What an embedding is
An embedding is a fixed-length dense vector (e.g., 1536 or 3072 numbers) that encodes the meaning of text. Semantically similar fragments sit close together in this space even if they share no words. That is the basis of semantic search: instead of keyword matching we look for nearby vectors.
import os
from openai import OpenAI
client = OpenAI()
resp = client.embeddings.create(
model="text-embedding-3-large",
input=["How do I reset my password?", "Recovering account access"],
dimensions=1536, # 3-large is natively 3072, can be truncated
)
v1 = resp.data[0].embedding
v2 = resp.data[1].embedding
print(len(v1)) # 1536
Similarity metrics
- Cosine similarity — the angle between vectors, ignores magnitude. The default for text embeddings.
- Dot product — accounts for both angle and magnitude. If vectors are L2-normalized, dot product == cosine. Most OpenAI/Cohere embeddings are normalized, so the metrics coincide and dot is faster.
- Euclidean (L2) — straight-line distance. For normalized vectors it is monotonically related to cosine, but for text in production you almost always use cosine or dot.
import numpy as np
def cosine(a, b):
a, b = np.array(a), np.array(b)
return a @ b / (np.linalg.norm(a) * np.linalg.norm(b))

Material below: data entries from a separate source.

(* ===== verification/Maintenance.v ===== *)
(** * The node's maintenance fence

    [NodeMaintenance] of coire_node/maintenance.py: the persisted maintenance
    epoch of a Studio, the admission permits that respect it, and the strict
    inventory that a drain waits for.  The state is the document in
    maintenance.json, the permits in use and the registered collectors; each
    call runs under the node's lock and is one step.  What the collectors
    return, whether a Core smoke is authorised and how the write of the document
    ends are arguments. *)
From stdpp Require Import sorting.
From S2P Require Import Prelude Effects UpgradeModels ReceiptJournal.
Open Scope Z_scope.

(** ** Data *)

(** maintenance.json: absent, unreadable, or a maintenance epoch *)
Inductive FenceDoc := NoFence | BadFence | Fence (m : UpgradeMaintenance).

Record NodeMaintenance := mkNodeMaintenance {
  nm_doc : FenceDoc;
  nm_admitting : Z;
  nm_owners : list string;
  nm_async_owners : list string;
}.

Definition set_doc v (s : NodeMaintenance) :=
  mkNodeMaintenance v (nm_admitting s) (nm_owners s) (nm_async_owners s).
Definition set_admitting v (s : NodeMaintenance) :=
  mkNodeMaintenance (nm_doc s) v (nm_owners s) (nm_async_owners s).
Definition set_collectors v (s : NodeMaintenance) :=
  mkNodeMaintenance (nm_doc s) (nm_admitting s) v (nm_async_owners s).
Definition set_async_collectors v (s : NodeMaintenance) :=
  mkNodeMaintenance (nm_doc s) (nm_admitting s) (nm_owners s) v.

Inductive CommandAction := Apply | Reconcile | Release.
#[global] Instance CommandAction_eq : EqDecision CommandAction.
Proof. solve_decision. Defined.

Record NodeMaintenanceCommand := mkCommand {
  mc_maintenance : UpgradeMaintenance;
  mc_action : CommandAction;
  mc_terminal_verified : bool;
  mc_source_unchanged : bool;
  mc_source_runtime_sha256 : option string;
}.

(** [NodeMaintenanceCommand.release_proof] *)
Definition release_proof (c : NodeMaintenanceCommand) : bool :=
  negb (same (mc_action c) Release && negb (mc_terminal_verified c))
  && negb (mc_source_unchanged c
           && (negb (same (mc_action c) Release) || negb (mc_terminal_verified c)
               || absent (mc_source_runtime_sha256 c)))
  && negb (negb (mc_source_unchanged c) && present (mc_source_runtime_sha256 c)).

Record NodeMaintenanceAck := mkNodeAck {
  na_job_id : string;
  na_generation : Z;
  na_node : string;
  na_applied_at : Z;
  na_released : bool;
}.

Inductive EntryState := EActive | ECleaning | EStanding | EUnknown.
#[global] Instance EntryState_eq : EqDecision EntryState.
Proof. solve_decision. Defined.

Record UpgradeInventoryEntry := mkInventoryEntry {
  ie_owner : string;
  ie_kind : string;
  ie_work_id : string;
  ie_state : EntryState;
}.

Inductive OwnerStatus := OComplete | OBlocked | OUnknown.
#[global] Instance OwnerStatus_eq : EqDecision OwnerStatus.
Proof. solve_decision. Defined.

Record UpgradeOwnerInventory := mkOwnerInventory {
  oi_owner : string;
  oi_status : OwnerStatus;
  oi_entries : list UpgradeInventoryEntry;
  oi_reason : option string;
}.

Record NodeUpgradeInventory := mkNodeInventory {
  nv_job_id : string;
  nv_generation : Z;
  nv_node : string;
  nv_runtime_sha256 : string;
  nv_observed_at : Z;
  nv_owners : list UpgradeOwnerInventory;
}.

(** [NODE_UPGRADE_OWNERS], in [sorted] order *)
Definition REQUIRED_OWNERS : list string :=
  ["acquisition"; "analysis"; "artifacts"; "engines"; "failover"; "images"; "measurements";
   "probes"; "requests"; "reservations"; "runs"; "shards"; "training"; "training-lifecycle"].

Definition same_owners (inv : NodeUpgradeInventory) (required : list string) : bool :=
  bool_decide (list_to_set (oi_owner <$> nv_owners inv) = (list_to_set required : gset string))
  && (length (nv_owners inv) =? length required)%nat.

(** [NodeUpgradeInventory.idle] and [reconciled] *)
Definition idle (inv : NodeUpgradeInventory) (required : list string) : bool :=
  same_owners inv required
  && forallb (λ o, same (oi_status o) OComplete
                   && forallb (λ e, same (ie_state e) EStanding) (oi_entries o)) (nv_owners inv).
Definition reconciled (inv : NodeUpgradeInventory) (required : list string) : bool :=
  same_owners inv required
  && forallb (λ o, same (oi_status o) OComplete
                   && forallb (λ e, negb (same (ie_state e) EUnknown)) (oi_entries o))
             (nv_owners inv).

Inductive MaintenanceError := MConflict (why : string) | MUnavailable (why : string) | MValue.

Section fence.
Context (node : string).
Abbreviation Call := (M NodeMaintenance MaintenanceError).

(** ** The fence *)

Definition current : Call (option UpgradeMaintenance) :=
  s ← get;
  match nm_doc s with
  | NoFence => mret None
  | BadFence => throw (MUnavailable "corrupt")
  | Fence m => mret (Some m)
  end.

Definition blocked : Call bool :=
  c ← current;
  mret (match c with Some m => negb (same (mt_state m) Released) | None => false end).

Definition draining : MaintenanceError := MUnavailable "draining for an upgrade".

(** [check]; [smoke] is [authorize_current_smoke]. *)
Definition check (smoke : bool) : Call unit :=
  if smoke then mret tt else b ← blocked; throw_if b draining.

(** [admission]: entering and leaving the context. *)
Definition admission_enter : Call unit :=
  b ← blocked; throw_if b draining;; modify (λ s, set_admitting (nm_admitting s + 1) s).
Definition admission_exit : Call unit := modify (λ s, set_admitting (nm_admitting s - 1) s).

(** [transfer_continuation]: the permit of a pre-issued transfer grant. *)
Definition transfer_enter (authorized : bool) : Call unit :=
  throw_if (negb authorized) (MConflict "transfer");;
  modify (λ s, set_admitting (nm_admitting s + 1) s).

(** ** [apply] *)

Definition recovery_ok (c : NodeMaintenanceCommand) (pre : UpgradeMaintenance)
    (previous : option UpgradeMaintenance) (admitting : Z) : bool :=
  let requested := mc_maintenance c in
  same (mc_action c) Apply && negb (same (mt_state pre) Released)
  && negb (same (mt_state requested) Released) && same (mt_targets requested) [node]
  && is_in node (mt_targets pre) && (mt_generation pre <? mt_generation requested)
  && (same previous (Some pre) || same previous (Some requested)) && (admitting =? 0).

(** The guards against the epoch that is in place. *)
Definition check_epoch (c : NodeMaintenanceCommand) (recovering : bool)
    (previous : UpgradeMaintenance) : Call unit :=
  let requested := mc_maintenance c in
  let same_generation := mt_generation requested =? mt_generation previous in
  throw_if (same_generation
            && (negb (same (mt_targets requested) (mt_targets previous))
                || negb (mt_drain_deadline_at requested =? mt_drain_deadline_at previous)
                || negb (same (mt_initiator_user_id requested) (mt_initiator_user_id previous))))
           (MConflict "epoch authority");;
  throw_if (mt_generation requested <? mt_generation previous) (MConflict "stale");;
  throw_if (same_generation && negb (same (mt_job_id requested) (mt_job_id previous)))
           (MConflict "another operation");;
  throw_if (negb (same (mt_state previous) Released)
            && negb (same (mt_job_id requested) (mt_job_id previous)) && negb recovering)
           (MConflict "previous retains ownership");;
  throw_if (same (mt_state previous) Released && same_generation
            && negb (same (mc_action c) Release)) (MConflict "released cannot be replayed").

Definition with_state (m : UpgradeMaintenance) (st : MaintenanceState) (now : Z) : UpgradeMaintenance :=
  mkMaintenance (mt_job_id m) (mt_generation m) (mt_targets m) st now (mt_drain_deadline_at m)
                (mt_initiator_user_id m) (mt_acknowledged_generations m).

Definition persist (w : WriteOutcome) (m : UpgradeMaintenance) : Call unit :=
  match w with
  | WriteOk => modify (set_doc (Fence m))
  | WriteFails placed =>
      (if placed then modify (set_doc (Fence m)) else mret tt);; throw (MUnavailable "persist")
  end.

Definition ack (m : UpgradeMaintenance) (now : Z) : NodeMaintenanceAck :=
  mkNodeAck (mt_job_id m) (mt_generation m) node now (same (mt_state m) Released).

Definition apply_command (w : WriteOutcome) (locked : LockOutcome) (now : Z)
    (c : NodeMaintenanceCommand) (allow_existing_work : bool)
    (recovery_preimage : option UpgradeMaintenance) : Call NodeMaintenanceAck :=
  throw_if (allow_existing_work
            && negb (same (mc_action c) Release && mc_source_unchanged c && mc_terminal_verified c
                     && present (mc_source_runtime_sha256 c))) (MConflict "existing work");;
  let requested := mc_maintenance c in
  throw_if (negb (is_in node (mt_targets requested)) && negb (is_in "cluster" (mt_targets requested)))
           (MConflict "target");;
  match locked with
  | LockBusy => throw (MConflict "another owner")
  | LockUnsafe => throw (MUnavailable "lock")
  | LockHeld =>
      previous ← current;
      s ← get;
      throw_if (match recovery_preimage with
                | Some pre => negb (recovery_ok c pre previous (nm_admitting s))
                | None => false
                end) (MConflict "recovery preimage");;
      match previous with
      | Some p => check_epoch c (present recovery_preimage) p
      | None => mret tt
      end;;
      if same (mc_action c) Release then
        match previous with
        | None => throw (MConflict "no matching owner")
        | Some p =>
            throw_if (negb (same (mt_job_id p) (mt_job_id requested)
                            && (mt_generation p =? mt_generation requested)))
                     (MConflict "no matching owner");;
            if same (mt_state p) Released then mret (ack p now)
            else
              throw_if (negb (nm_admitting s =? 0) && negb allow_existing_work)
                       (MConflict "admitted requests");;
              let value := with_state requested Released now in
              persist w value;; mret (ack value now)
        end
      else
        throw_if (same (mt_state requested) Released) (MConflict "only reconciliation releases");;
        persist w requested;; mret (ack requested now)
  end.

(** ** Collectors and inventory *)

Definition may_register (owner : string) (s : NodeMaintenance) : bool :=
  is_in owner REQUIRED_OWNERS && negb (String.eqb owner "requests")
  && negb (is_in owner (nm_owners s)) && negb (is_in owner (nm_async_owners s)).

Definition register (owner : string) : Call unit :=
  s ← get;
  throw_if (negb (may_register owner s)) MValue;;
  modify (λ s, set_collectors (nm_owners s ++ [owner]) s).

Definition register_async (owner : string) : Call unit :=
  s ← get;
  throw_if (negb (may_register owner s)) MValue;;
  modify (λ s, set_async_collectors (nm_async_owners s ++ [owner]) s).

(** The fence of [job_id] and [generation] is in place. *)
Definition owns (job_id : string) (generation : Z) (c : option UpgradeMaintenance) : bool :=
  match c with
  | Some m => same (mt_job_id m) job_id && (mt_generation m =? generation)
              && negb (same (mt_state m) Released)
  | None => false
  end.

Definition unknown_owner (owner reason : string) : UpgradeOwnerInventory :=
  mkOwnerInventory owner OUnknown [] (Some reason).

Definition requests_inventory (admitting : Z) : UpgradeOwnerInventory :=
  mkOwnerInventory "requests" OComplete
    (if admitting =? 0 then []
     else [mkInventoryEntry "requests" "admission" "inflight-requests" EActive]) None.

(** One synchronous collector; [collect owner = None] is one that raised. *)
Definition collect_owner (collect : string → option UpgradeOwnerInventory) (s : NodeMaintenance)
    (owner : string) : UpgradeOwnerInventory :=
  if is_in owner (nm_async_owners s) then unknown_owner owner "async_inventory_required"
  else if negb (is_in owner (nm_owners s)) then unknown_owner owner "owner_inventory_unavailable"
  else match collect owner with
       | Some r => if String.eqb (oi_owner r) owner then r
                   else unknown_owner owner "owner_inventory_unavailable"
       | None => unknown_owner owner "owner_inventory_unavailable"
       end.

(** [inventory]; [after] is the fence document once the collectors have run,
    since other calls may run meanwhile. *)
Definition inventory (collect : string → option UpgradeOwnerInventory) (after : FenceDoc) (now : Z)
    (job_id : string) (generation : Z) (runtime : string) : Call NodeUpgradeInventory :=
  c ← current;
  throw_if (negb (owns job_id generation c)) (MConflict "current owner");;
  s ← get;
  let owners := requests_inventory (nm_admitting s)
                :: (collect_owner collect s <$> filter (λ o, o ≠ "requests") REQUIRED_OWNERS) in
  match after with
  | BadFence => throw (MUnavailable "corrupt")
  | NoFence => throw (MConflict "authority changed")
  | Fence m => throw_if (negb (owns job_id generation (Some m))) (MConflict "authority changed")
  end;;
  mret (mkNodeInventory job_id generation node runtime now owners).

(** [inventory_async]: the asynchronous owners' answers replace the placeholders. *)
Definition inventory_async (collect collect_async : string → option UpgradeOwnerInventory)
    (after last_ : FenceDoc) (now : Z) (job_id : string) (generation : Z) (runtime : string)
    : Call NodeUpgradeInventory :=
  snapshot ← inventory collect after now job_id generation runtime;
  s ← get;
  let resolve o :=
    if is_in (oi_owner o) (nm_async_owners s) then
      match collect_async (oi_owner o) with
      | Some r => if String.eqb (oi_owner r) (oi_owner o) then r
                  else unknown_owner (oi_owner o) "owner_inventory_unavailable"
      | None => unknown_owner (oi_owner o) "owner_inventory_unavailable"
      end
    else o in
  match last_ with
  | BadFence => throw (MUnavailable "corrupt")
  | NoFence => throw (MConflict "authority changed")
  | Fence m => throw_if (negb (owns job_id generation (Some m))) (MConflict "authority changed")
  end;;
  mret (mkNodeInventory job_id generation node runtime now
          (merge_sort (λ a b, String.le (oi_owner a) (oi_owner b)) (resolve <$> nv_owners snapshot))).

(** Whether [drain_idle_engines] may unload residents: every owner but the
    engines (and, with an image supervisor, the images) is idle. *)
Definition drainable (images : bool) (owners : list UpgradeOwnerInventory) : bool :=
  forallb (λ o,
    same (oi_status o) OComplete
    && (is_in (oi_owner o) (if images then ["engines"; "images"] else ["engines"])
        || forallb (λ e, same (ie_state e) EStanding) (oi_entries o))
    && (negb (String.eqb (oi_owner o) "images" && images)
        || forallb (λ e, is_in (ie_kind e) ["image-worker"; "native-process"]) (oi_entries o)))
  owners.
End fence.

print(round(cosine(v1, v2), 3)) # high similarity: different words, same meaning
Which model to pick
| Model | Dimensions | Notes |
|---|---|---|
| text-embedding-3-large | up to 3072 (truncatable) | best OpenAI quality, supports Matryoshka truncation |
| text-embedding-3-small | up to 1536 | cheaper, quality close to ada-002 |
| text-embedding-ada-002 | 1536 (fixed) | legacy, not truncatable, not needed for new code |
| Cohere Embed v3 | 1024 | strong multilingual, has input_type (search_document/search_query) |
| all-MiniLM-L6-v2 | 384 | local, free, sentence-transformers, for prototypes and private data |
The key feature of text-embedding-3-*: the dimensions parameter truncates the vector (Matryoshka Representation Learning) — you can shrink dimensionality with minimal quality loss and save memory and search cost. ada-002 has no such option.
Dimensions: the trade-off
Higher dimensionality means better accuracy but more storage and slower search. 3072 → 256 cuts memory ~12x and recall typically drops by single-digit percent. For most production RAG, 1024–1536 is a reasonable balance.